When I left the Open Rights Group a couple of years ago to concentrate on writing, my dream was to bring geek issues like online free speech, privacy and copyright reform to a mainstream audience with a book that was cool, accessible and fun. By a stroke of luck, the year I picked to write the book, 2010, was the year WikiLeaks took hacker culture to the top of the global news agenda. The book that resulted was published last week, "Barefoot into Cyberspace", and interweaves an insider's take on the drama of 2010 with a mix of personal reflections and conversations with key figures in the community like Stewart Brand, Boing Boing's own Cory Doctorow, Ethan Zuckerman and Rop Gonggrijp.

This is not just another WikiLeaks book. It sets out to ask a specific set of questions that I took with me when I left digital rights campaigning. Will the internet make us more free? Or will the flood of information that courses across its networks only serve to enslave us to powerful interests that are emerging online? And how will the institutions of the old world — politics, the media, corporations — affect the utopians' dream for a new world populated not by passive consumers but by active participants?

You can buy the book on Amazon in Kindle and print formats, and it's also available as a free download, licensed CC-BY-SA. The illustrations, which riff off John Tenniel's original (now public domain) drawings for Alice's Adventures in Wonderland, were conceived and executed by Christopher Scally, a friend from ORG days and before who also conceived the artwork for ORG's anti-database state protest in Parliament Square some years ago, which Boing Boing reported on at the time.

The book is intentionally pulpy and open-ended, leaving the reader to draw their own conclusions. It turns out this made it a bad fit for commercial publishers, so I got together with a group of friends and we flash published the book ourselves. Despite the lack of commercial interest, it doesn't seem to have had a bad reactions from readers so far, if the first few days are anything to go by.
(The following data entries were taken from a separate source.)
(** RegenerateInvalidSeeds: an error keeps the seeds regenerated before it. *)
Fixpoint RegenerateInvalidSeeds (IndexFromFile : bytes -> Z -> Z -> Z -> outcome Index) (ss : list Seed)
  : outcome unit * list Seed :=
  match ss with
  | [] => (Ok tt, [])
  | s :: ss =>
    if IsInvalid s then
      match RegenerateIndex IndexFromFile s with
      | Ok s => let '(r, ss) := RegenerateInvalidSeeds IndexFromFile ss in (r, s :: ss)
      | Err e => (Err e, s :: ss)
      | Panic => (Panic, s :: ss)
      | NoFuel => (NoFuel, s :: ss)
      end
    else let '(r, ss) := RegenerateInvalidSeeds IndexFromFile ss in (r, s :: ss)
  end.

(** ** The self seed (selfseed.go) *)

Record selfSeed := mkSelfSeed {
  ssFile : bytes;
  ssIndex : Index;
  ssPos : gmap ChunkID (list nat);
  ssCanReflink : bool;
  written : nat;
  cache : gmap nat nat
}.

Definition newSelfSeed (CanClone : bytes -> bytes -> bool) (file : bytes) (i : Index) : selfSeed :=
  mkSelfSeed file i ∅ (CanClone file file) 0 ∅.

(** The loop of add: move on while the next segment is in the cache. A segment beyond the index
    panics. *)
Fixpoint add_loop (fuel : nat) (s : selfSeed) : outcome selfSeed :=
  match fuel with
  | O => NoFuel
  | S fuel =>
    match cache s !! written s with
    | None => Ok s
    | Some next =>
      if decide (next <= length (Chunks (ssIndex s)))%nat then
        add_loop fuel (mkSelfSeed (ssFile s) (ssIndex s)
          (add_positions (written s) (take (next - written s) (drop (written s) (Chunks (ssIndex s)))) (ssPos s))
          (ssCanReflink s) next (delete (written s) (cache s)))
      else Panic
    end
  end.

Definition add (s : selfSeed) (segment : IndexSegment) : outcome selfSeed :=
  let c := <[first segment := (last_ segment + 1)%nat]> (cache s) in
  add_loop (S (size c)) (mkSelfSeed (ssFile s) (ssIndex s) (ssPos s) (ssCanReflink s) (written s) c).

Definition getChunk (s : selfSeed) (i : ChunkID) : outcome (option SeedSegment) :=
  match ssPos s !! i with
  | None => Ok None
  | Some [] => Panic
  | Some (p :: _) =>
    Ok (Some (fileSeedSegment (ssFile s) (take 1 (drop p (Chunks (ssIndex s)))) (ssCanReflink s)))
  end.

(** ** Matching: what LongestMatchWith finds *)

Abbreviation ids := (map ID).

(** The first [k] chunks of [cs] and of [l] have the same IDs. *)
Definition agree (k : nat) (cs l : list IndexChunk) : Prop :=
  (k <= length cs)%nat /\ (k <= length l)%nat /\ ids (take k cs) = ids (take k l).

Lemma agree_0 cs l : agree 0 cs l.
Proof. repeat split; lia. Qed.

Lemma agree_S k c d cs l : agree (S k) (c :: cs) (d :: l) <-> ID c = ID d /\ agree k cs l.
Proof.
  unfold agree. cbn [length take map]. split.
  - intros (H1 & H2 & [= E E']). repeat split; [done|lia|lia|done].
  - intros (E & H1 & H2 & E'). repeat split; [lia|lia|]. by rewrite E, E'.
Qed.

Lemma agree_mono j k cs l : (j <= k)%nat -> agree k cs l -> agree j cs l.
Proof.
  intros Hjk (H1 & H2 & E). repeat split; [lia|lia|].
  apply (f_equal (take j)) in E. by rewrite !firstn_map, !take_take, !Nat.min_l in E by lia.
Qed.
(** Three writes side by side, as clone_file makes them. *)
Lemma three_writes f d n1 n2 n3 b1 b2 b3 :
  (d + n1 + n2 + n3 <= length f)%nat ->
  (length b1 <= n1)%nat -> (length b2 <= n2)%nat -> (length b3 <= n3)%nat ->
  let g := write (write (write f d b1) (d + n1 + n2) b3) (d + n1) b2 in
  only_range f g d (d + n1 + n2 + n3) /\
  (length b1 = n1 -> length b2 = n2 -> length b3 = n3 -> rng g d (n1 + n2 + n3) = b1 ++ b2 ++ b3).
Proof.
  intros Hle H1 H2 H3. cbn zeta. set (f1 := write f d b1). set (f3 := write f1 (d + n1 + n2) b3).
  assert (O1 : only_range f f1 d (d + n1)) by (apply only_range_write; lia).
  assert (L1 : length f1 = length f) by (apply O1).
  assert (O3 : only_range f1 f3 (d + n1 + n2) (d + n1 + n2 + n3)) by (apply only_range_write; lia).
  assert (L3 : length f3 = length f1) by (apply O3).
  assert (O2 : only_range f3 (write f3 (d + n1) b2) (d + n1) (d + n1 + n2)) by (apply only_range_write; lia).
  split.
  - eapply only_range_trans; [eapply only_range_mono, O1; lia|].
    eapply only_range_trans; [eapply only_range_mono, O3; lia|]. eapply only_range_mono, O2; lia.
  - intros E1 E2 E3. rewrite rng_add, rng_add, <- app_assoc. f_equal; [|f_equal].
    + rewrite (rng_only _ _ _ _ _ _ O2), (rng_only _ _ _ _ _ _ O3) by lia.
      rewrite <- E1. apply rng_write. lia.
    + rewrite <- E2. apply rng_write. lia.
    + rewrite Nat.add_assoc, (rng_only _ _ _ _ _ _ O2) by lia. rewrite <- E3. apply rng_write. lia.
Qed.



(** What a write of [len] bytes at [d] of [f] must be: only this range, and the source's bytes where
    the source has them and is not the range itself. *)
Definition writes (fs : FS) (dst src : bytes) (f f' : bytes) (so len d : nat) : Prop :=
  only_range f f' d (d + len) /\
  (forall g, fs !! src = Some g -> (so + len <= length g)%nat ->
     (src <> dst \/ (so + len <= d \/ d + len <= so)%nat) -> rng f' d len = rng g so len).

(** Other contents of the source while the destination is being written. *)
Lemma source_unchanged fs dst src f f1 so len d n s m :
  fs !! dst = Some f -> only_range f f1 d (d + n) -> (n <= len)%nat ->
  (src <> dst \/ (so + len <= d \/ d + len <= so)%nat) ->
  (so <= s)%nat -> (s + m <= so + len)%nat ->
  rng (contents (<[dst := f1]> fs) src) s m = rng (contents fs src) s m.
Proof.
  intros Hf Ho Hn Hsrc Hs Hm. destruct (decide (src = dst)) as [->|Hne].
  - rewrite contents_insert, (contents_Some _ _ _ Hf). apply (rng_only _ _ _ _ _ _ Ho).
    destruct Hsrc as [?|Hsrc]; [done|lia].
  - unfold contents. by rewrite lookup_insert_ne.
Qed.

(** Three copies side by side from one source, the third to be written last. *)
Lemma three_copies fs dst src f so d n1 n2 n3 :
  fs !! dst = Some f -> (d + n1 + n2 + n3 <= length f)%nat ->
  let f1 := write f d (rng (contents fs src) so n1) in
  let f3 := write f1 (d + n1 + n2) (rng (contents (<[dst := f1]> fs) src) (so + n1 + n2) n3) in
  let f2 := write f3 (d + n1) (rng (contents (<[dst := f3]> fs) src) (so + n1) n2) in
  writes fs dst src f f2 so (n1 + n2 + n3) d.
Proof.
  intros Hf Hle. cbn zeta. set (b1 := rng (contents fs src) so n1). set (f1 := write f d b1).
  set (b3 := rng _ (so + n1 + n2) n3). set (f3 := write f1 (d + n1 + n2) b3).
  set (b2 := rng _ (so + n1) n2).
  assert (H1 : (length b1 <= n1)%nat) by apply length_rng_le.
  assert (H2 : (length b2 <= n2)%nat) by apply length_rng_le.
  assert (H3 : (length b3 <= n3)%nat) by apply length_rng_le.
  destruct (three_writes f d n1 n2 n3 b1 b2 b3 Hle H1 H2 H3) as [Ho He]. split.
  - eapply only_range_mono, Ho; lia.
  - intros g Hg Hlen Hsrc.
    assert (O1 : only_range f f1 d (d + n1)) by (apply only_range_write; lia).
    assert (L1 : length f1 = length f) by (apply O1).
    assert (O3 : only_range f f3 d (d + (n1 + n2 + n3))).
    { eapply only_range_trans; [eapply only_range_mono, O1; lia|]. apply only_range_write; lia. }
    assert (E3 : b3 = rng (contents fs src) (so + n1 + n2) n3).
    { unfold b3. eapply source_unchanged; [exact Hf|exact O1| |exact Hsrc| |]; lia. }
    assert (E2 : b2 = rng (contents fs src) (so + n1) n2).
    { unfold b2. eapply source_unchanged; [exact Hf|exact O3| |exact Hsrc| |]; lia. }
    rewrite (contents_Some _ _ _ Hg) in E2, E3.
    etransitivity; [apply He|].
    + unfold b1. rewrite (contents_Some _ _ _ Hg). apply length_rng. lia.
    + rewrite E2. apply length_rng. lia.
    + rewrite E3. apply length_rng. lia.
    + unfold b1. rewrite (contents_Some _ _ _ Hg), E2, E3, !rng_add, <- app_assoc. by rewrite Nat.add_assoc.
Qed.

Lemma clone_file_spec env fs dst src so len d bs c1 c2 fs' f :
  clone_law env -> clone_file env fs dst src so len d bs = (Ok (c1, c2, None), fs') ->
  fs !! dst = Some f -> Z.of_nat (length f) < 2 ^ 63 -> 0 <= d -> d + len <= Z.of_nat (length f) ->
  is_u64 so -> 0 < bs -> 2 * bs <= len ->
  exists f', fs' = <[dst := f']> fs /\ writes fs dst src f f' (Z.to_nat so) (Z.to_nat len) (Z.to_nat d).
Proof.
  intros Hlaw Hc Hf Hflen Hd Hle Hso Hbs Hlen. unfold clone_file in Hc.
  destruct (decide (bs = 0)); [done|].
  destruct (decide (so mod bs <> d mod bs)) as [|Hmod]; [done|]. apply dec_stable in Hmod.
  set (A := (so / bs + 1) * bs) in *. set (A' := (d / bs + 1) * bs) in *.
  destruct (copy_file fs dst src so (u64 (u64 A - so)) d) as [[[n1 x1] [err|]] fs1] eqn:Hc1; [done|].
  pose proof (copy_file_offset _ _ _ _ _ _ _ _ _ Hc1 Hso) as Hso'.
  destruct (align_spec so d len bs) as (HA & HAE & HE & HA' & Hb1 & Hb3); try done; [apply Hso|].
  fold A A' in HA, HAE, HA', Hb1. unfold is_u64 in Hso.
  rewrite (u64_id A), (u64_id (so + len)), (u64_id A') in * by lia.
  set (E := (so + len) / bs * bs) in *.
  rewrite (u64_id (A - so)), (u64_id (E - A)), (u64_id (A' + (E - A))),
    (u64_id (so + len - E)) in * by lia.
  pose proof (copy_file_spec _ _ _ _ _ _ _ _ _ _ Hc1 Hf ltac:(lia) ltac:(lia) Hso) as E1.
  set (f1 := write f (Z.to_nat d) _) in E1.
  destruct (copy_file fs1 dst src E (so + len - E) (A' + (E - A))) as [[[n3 x3] [err|]] fs3] eqn:Hc3; [done|].
  assert (Hf1 : fs1 !! dst = Some f1) by (rewrite E1; apply lookup_insert_eq).
  pose proof (copy_file_spec _ _ _ _ _ _ _ _ _ _ Hc3 Hf1 ltac:(lia) ltac:(lia) ltac:(mach_lia)) as E3.
  set (f3 := write f1 _ _) in E3.
  assert (Hf3 : fs3 !! dst = Some f3) by (rewrite E3; apply lookup_insert_eq).
  unfold CloneRange in Hc. rewrite (contents_Some _ _ _ Hf3) in Hc.
  destruct (ioctl_clone env f3 (contents fs3 src) A (E - A) A') as [e f2] eqn:Hio.
  injection Hc as _ _ He <-. destruct e; [done|].
  destruct (Hlaw _ _ _ _ _ _ Hio ltac:(lia)) as [_ ->].
  assert (Hcol : forall x : bytes, <[dst := x]> fs3 = <[dst := x]> fs)
    by (intros; by rewrite E3, E1, !insert_insert_eq).
  eexists. split; [apply Hcol|].
  replace (Z.to_nat len) with (Z.to_nat (A - so) + Z.to_nat (E - A) + Z.to_nat (so + len - E))%nat by lia.
  assert (Hcontents : contents fs3 src = contents (<[dst := f3]> fs) src)
    by (by rewrite E3, E1, insert_insert_eq).
  rewrite Hcontents. unfold f3, f1. rewrite E1.
  replace (Z.to_nat A') with (Z.to_nat d + Z.to_nat (A - so))%nat by lia.
  replace (Z.to_nat (A' + (E - A))) with (Z.to_nat d + Z.to_nat (A - so) + Z.to_nat (E - A))%nat by lia.
  replace (Z.to_nat A) with (Z.to_nat so + Z.to_nat (A - so))%nat by lia.
  replace (Z.to_nat E) with (Z.to_nat so + Z.to_nat (A - so) + Z.to_nat (E - A))%nat by lia.
  apply three_copies; [done|lia].
Qed.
Over the coming weeks and months, I intend to post more about the flash-publishing process, as well as share some of the raw materials that went into making the book. I've already posted the transcript of the interview I conducted with Julian Assange in 2009 at the Chaos Communications Congress, back when he was still a relatively unknown figure. Next up I'm hoping to post some short audio snippets from the interview I did with Cory in 2010.